Dossier
RDC : une étude alerte sur la perte de 37 % du potentiel budgétaire dans les failles de gestion publique

Peut-on améliorer les résultats de l’action publique sans nécessairement augmenter les dépenses de l’État ? C’est à cette question que tente de répondre une étude scientifique publiée le 11 juin 2026 par les économistes Man David Kiala T’Sinda et Jean-Philippe Nasha Bolingo, tous deux chercheurs affiliés à l’Université de Kinshasa.
Intitulée « Qualité des dépenses publiques en République démocratique du Congo : construction d’un indice composite de résultats, mesure d’efficience par frontières stochastiques et analyse d’équité infranationale (2020-2025) », cette recherche mobilise des données budgétaires nationales, des statistiques du FMI, de la Banque mondiale, de l’OMS et de l’UNESCO afin d’évaluer la capacité de la dépense publique à produire des résultats concrets dans les secteurs de l’éducation, de la santé et des infrastructures.
Selon les conclusions des chercheurs, la RDC a enregistré une amélioration réelle de la qualité de ses dépenses publiques au cours des cinq dernières années. L’indice composite élaboré dans le cadre de l’étude est passé de 33 sur 100 en 2020 à 43,6 sur 100 en 2025.
Une progression jugée encourageante, mais qui reste insuffisante pour rejoindre la moyenne du panel de pays africains étudiés, estimée à 55 sur 100.
L’étude met également en lumière un paradoxe budgétaire. Alors que les dépenses publiques de la RDC ont presque triplé entre 2020 et 2025, passant de 5,2 milliards USD à 15,5 milliards USD, les progrès observés dans les principaux indicateurs sociaux et infrastructurels demeurent relativement limités.
Pour les auteurs, cette situation suggère que le défi ne réside pas uniquement dans la mobilisation des ressources, mais aussi dans leur transformation effective en résultats pour les citoyens.
L’un des principaux enseignements de la recherche concerne l’efficience de la dépense publique. Grâce à une modélisation économétrique appliquée à un panel de 14 pays d’Afrique subsaharienne, les chercheurs concluent que la RDC affiche un niveau d’efficience technique de 0,625, contre 0,744 pour la moyenne régionale.

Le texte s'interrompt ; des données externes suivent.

(* ===== verification/BookProps.v ===== *)
(** * Properties of the order book

    The theorems on [OrderBook] that users of the engine rely on, obtained from
    the refinement of [Matching.v]: refinement and invariant of
    [place_limit_order], conservation, price limit, priority, self-trade
    prevention, cancellation, depth, and the states reachable by any sequence
    of operations. *)

From S2P Require Import Prelude BTree Slab OrderBook BookSpec Matching.

(** A run of the book: the operations that reach it from [new]. *)
Section ops.
Context {S : Type} `{!SlabOps S Order} `{!Profile}.

(** One logged operation, as the recovery loop applies it. *)
Definition apply_entry (b : OrderBook S) (e : LogEntry)
    : outcome (OrderBook S * list EngineEvent) :=
  match e with
  | Place order_id user_id side price quantity =>
      place_limit_order b order_id user_id side price quantity
  | Cancel order_id user_id => cancel_order b order_id user_id
  end.

Fixpoint apply_entries (b : OrderBook S) (es : list LogEntry) : outcome (OrderBook S) :=
  match es with
  | [] => Done b
  | e :: es => '(b, _) ← apply_entry b e; apply_entries b es
  end.

(** The quantity of a request is a [u64]. *)
Definition entry_u64 (e : LogEntry) : Prop :=
  match e with
  | Place _ _ _ _ quantity => quantity < U64
  | Cancel _ _ => True
  end.

#[global] Instance entry_u64_dec e : Decision (entry_u64 e).
Proof. destruct e; simpl; apply _. Defined.
End ops.

(** ** Cancellation *)
Section cancel.
Context {S : Type} `{!SlabOps S Order} `{!SlabLaws S Order} `{!Profile}.
Implicit Types (b : OrderBook S).

Lemma wf_with_index b idx : wf b → wf (with_index b idx).
Proof. intros [H1 H2 H3]. split; [|apply H2|apply H3]. intros s. by destruct s; [apply (H1 Bid)|apply (H1 Ask)]. Qed.

Lemma cancel_level_update store store' s p q i o :
  queue_ok store s p q → slab_get store i = Some o →
  (∀ j, slab_get store' j = if decide (j = i) then None else slab_get store j) →
  i ∈ q → level_update s p store q store' (filter (.≠ i) q).
Proof.
  intros Hq Ho Hget Hi.
  assert (∀ j, j ∈ filter (.≠ i) q → j ≠ i ∧ j ∈ q) as Hf by (intros j; by rewrite list_elem_of_filter).
  split.
  - split; [apply NoDup_filter, Hq|]. intros j [Hne Hj]%Hf. eapply rests_get; [by apply Hq|].
    by rewrite Hget, decide_False.
  - intros j [_ ?]%Hf. done.
  - intros j Hj. rewrite Hget, decide_False by set_solver. done.
  - intros j Hj Hj'. rewrite Hget. case_decide; [done|]. destruct Hj'. by apply list_elem_of_filter.
Qed.

(** The orders of a queue after one key is freed. *)
Lemma orders_of_free store store' s p q i o :
  queue_ok store s p q → slab_get store i = Some o → i ∈ q →
  (∀ j, slab_get store' j = if decide (j = i) then None else slab_get store j) →
  ∃ l1 l2, orders_of store q = l1 ++ o :: l2 ∧ orders_of store' (filter (.≠ i) q) = l1 ++ l2.
Proof.
  intros [Hnd _] Ho Hi Hget. destruct (filter_neq_split i q Hnd Hi) as (q1 & q2 & -> & -> & H1 & H2).
  exists (orders_of store q1), (orders_of store q2). unfold orders_of. rewrite !omap_app. csimpl.
  rewrite Ho. split; [done|].
  f_equal; apply omap_ext_in; intros j Hj; rewrite Hget, decide_False; set_solver.
Qed.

Plus significatif encore, près de 37 % de l’inefficience observée est de nature persistante, c’est-à-dire liée à des contraintes institutionnelles et organisationnelles durables plutôt qu’à des difficultés ponctuelles de gestion.
« En théorie, la RDC pourrait améliorer ses résultats budgétaires d’environ 37 % sans ressources supplémentaires, simplement en réduisant ses inefficiences structurelles », soulignent les auteurs.

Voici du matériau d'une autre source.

(* ===== verification/Bytes.v ===== *)
(** * Bytes and fixed-width integers

    [u8] sequences, [u64::to_be_bytes] and what the code relies on: the length
    is fixed and an integer can be read back.  Used by the write-ahead log, by the
    hashes of the sequencer and by the signed encodings. *)

From S2P Require Import Prelude.
From Stdlib Require Import Strings.Byte.

Abbreviation byte := Byte.byte.
Abbreviation bytes := (list Byte.byte).

#[export] Instance byte_eq_dec : EqDecision byte := Byte.byte_eq_dec.

#[export] Instance byte_countable : Countable byte :=
  inj_countable Byte.to_N Byte.of_N Byte.of_to_N.

Definition byte_of_N (n : N) : byte := default Byte.x00 (Byte.of_N (n mod 256)).

(** [str::from_utf8]: well-formed UTF-8, by the table of the Unicode standard. *)
Definition in_range (lo hi : N) (b : byte) : bool := (lo <=? Byte.to_N b) && (Byte.to_N b <=? hi).

Definition continuation : byte → bool := in_range 128 191.

Fixpoint is_utf8 (bs : bytes) : bool :=
  match bs with
  | [] => true
  | b :: bs =>
    if in_range 0 127 b then is_utf8 bs
    else
      match bs with
      | [] => false
      | c :: bs =>
        if in_range 194 223 b then continuation c && is_utf8 bs
        else
          match bs with
          | [] => false
          | d :: bs =>
            if in_range 224 239 b then
              in_range (if decide (Byte.to_N b = 224) then 160 else 128)
                       (if decide (Byte.to_N b = 237) then 159 else 191) c
              && continuation d && is_utf8 bs
            else
              match bs with
              | [] => false
              | e :: bs =>
                in_range 240 244 b
                && in_range (if decide (Byte.to_N b = 240) then 144 else 128)
                            (if decide (Byte.to_N b = 244) then 143 else 191) c
                && continuation d && continuation e && is_utf8 bs
              end
          end
      end
  end.

(** [to_be_bytes] at width [w]. *)
Fixpoint be_bytes (w : nat) (n : N) : bytes :=
  match w with
  | O => []
  | S w => be_bytes w (n / 256) ++ [byte_of_N n]
  end.

Definition be_value (bs : bytes) : N := foldl (λ acc b, acc * 256 + Byte.to_N b) 0 bs.

Definition to_be_bytes (n : N) : bytes := be_bytes 8 n.

(** [to_le_bytes] at width [w]. *)
Definition le_bytes (w : nat) (n : N) : bytes := reverse (be_bytes w n).
Definition le_value (bs : bytes) : N := be_value (reverse bs).

Lemma to_N_byte_of_N n : Byte.to_N (byte_of_N n) = n mod 256.
Proof.
  unfold byte_of_N. assert (n mod 256 < 256) as Hlt by (by apply N.mod_lt).
  destruct (Byte.of_N (n mod 256)) as [b|] eqn:Hb; simpl.
  - by apply Byte.to_of_N.
  - apply Byte.of_N_None_iff in Hb. lia.
Qed.

Lemma length_be_bytes w n : length (be_bytes w n) = w.
Proof. revert n. induction w as [|w IH]; intros n; simpl; [done|]. rewrite length_app, IH. simpl. lia. Qed.

Lemma be_value_be_bytes w n : n < 256 ^ N.of_nat w → be_value (be_bytes w n) = n.
Proof.
  revert n. induction w as [|w IH]; intros n Hn; simpl.
  - rewrite N.pow_0_r in Hn. unfold be_value. simpl. lia.
  - rewrite Nat2N.inj_succ, N.pow_succ_r' in Hn.
    unfold be_value. rewrite foldl_app. simpl. fold (be_value (be_bytes w (n / 256))).
    rewrite IH by (apply N.Div0.div_lt_upper_bound; lia).
    rewrite to_N_byte_of_N. pose proof (N.Div0.div_mod n 256). lia.
Qed.

Lemma be_bytes_inj w n m :
  n < 256 ^ N.of_nat w → m < 256 ^ N.of_nat w → be_bytes w n = be_bytes w m → n = m.
Proof. intros Hn Hm Heq. rewrite <-(be_value_be_bytes w n), <-(be_value_be_bytes w m) by done. by rewrite Heq. Qed.

Lemma length_to_be_bytes n : length (to_be_bytes n) = 8%nat.
Proof. apply length_be_bytes. Qed.

Lemma to_be_bytes_inj n m : n < U64 → m < U64 → to_be_bytes n = to_be_bytes m → n = m.
Proof. by apply (be_bytes_inj 8). Qed.

Lemma be_value_lt bs : be_value bs < 256 ^ N.of_nat (length bs).
Proof.
  induction bs as [|b bs IH] using rev_ind; [unfold be_value; simpl; lia|].
  unfold be_value in *. rewrite foldl_app, length_app. simpl.
  replace (N.of_nat (length bs + 1)) with (N.succ (N.of_nat (length bs))) by lia.
  rewrite N.pow_succ_r'. pose proof (Byte.to_N_bounded b). lia.
Qed.

Lemma be_bytes_be_value bs : be_bytes (length bs) (be_value bs) = bs.
Proof.
  induction bs as [|b bs IH] using rev_ind; [done|].
  rewrite length_app, Nat.add_1_r. cbn [be_bytes]. unfold be_value. rewrite foldl_app. cbn [foldl].
  fold (be_value bs). pose proof (Byte.to_N_bounded b). f_equal.
  - rewrite N.div_add_l, (N.div_small (Byte.to_N b)), N.add_0_r by lia. done.
  - unfold byte_of_N. rewrite N.add_comm, N.Div0.mod_add, N.mod_small, Byte.of_to_N by lia. done.
Qed.

Lemma le_value_le_bytes w n : n < 256 ^ N.of_nat w → le_value (le_bytes w n) = n.
Proof. intros. unfold le_value, le_bytes. rewrite reverse_involutive. by apply be_value_be_bytes. Qed.

Lemma length_le_bytes w n : length (le_bytes w n) = w.
Proof. unfold le_bytes. by rewrite length_reverse, length_be_bytes. Qed.

Lemma le_value_lt bs : le_value bs < 256 ^ N.of_nat (length bs).
Proof. unfold le_value. rewrite <-(length_reverse bs). apply be_value_lt. Qed.

Lemma le_bytes_le_value bs : le_bytes (length bs) (le_value bs) = bs.
Proof.
  unfold le_bytes, le_value. rewrite <-(length_reverse bs), be_bytes_be_value. apply reverse_involutive.
Qed.

(** ** UTF-8 *)

(** ASCII text is UTF-8. *)
Lemma ascii_is_utf8 bs : Forall (λ b, Byte.to_N b <= 127) bs → is_utf8 bs = true.
Proof.
  induction 1 as [|b bs Hb _ IH]; [done|]. cbn [is_utf8]. unfold in_range at 1.
  rewrite (proj2 (N.leb_le 0 _)), (proj2 (N.leb_le _ 127)) by lia. done.
Qed.

Example utf8_accepts : is_utf8 [Byte.x41; Byte.xc3; Byte.xa9; Byte.xe2; Byte.x82; Byte.xac] = true.
Proof. reflexivity. Qed.

Example utf8_rejects_overlong : is_utf8 [Byte.xc0; Byte.x80] = false.
Proof. reflexivity. Qed.

Example utf8_rejects_surrogate : is_utf8 [Byte.xed; Byte.xa0; Byte.x80] = false.
Proof. reflexivity. Qed.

L’analyse s’intéresse également aux disparités entre provinces.
Les données examinées montrent que huit provinces sur vingt-six consacrent plus de 80 % des transferts reçus aux dépenses de rémunération, limitant fortement les ressources disponibles pour le fonctionnement des services publics et les investissements locaux.
Cette rigidité budgétaire réduit les capacités d’action dans des secteurs essentiels tels que l’éducation, la santé ou l’entretien des infrastructures.
Pour les chercheurs, ces résultats confirment que les performances budgétaires de la RDC demeurent largement contraintes par des facteurs structurels. Ils citent notamment la fragmentation des circuits de dépenses, la faible prévisibilité des recettes, la coexistence de mécanismes budgétaires parallèles ainsi que les limites des dispositifs de contrôle interne et externe.
Quelles pistes de solutions ?
À l’issue de leurs travaux, Man David Kiala T’Sinda et Jean-Philippe Nasha Bolingo recommandent plusieurs réformes.
Ils préconisent notamment une meilleure maîtrise de la masse salariale provinciale, un renforcement de la part consacrée à l’investissement public, le déploiement intégral du SIGFIP dans l’ensemble des provinces, la consolidation de la budgétisation axée sur les résultats ainsi que l’élargissement de l’assiette fiscale nationale.
Selon eux, l’amélioration de la qualité de la dépense publique passe moins par l’augmentation des crédits que par une transformation profonde des mécanismes de gouvernance qui permettent de convertir les ressources publiques en services et en résultats pour la population.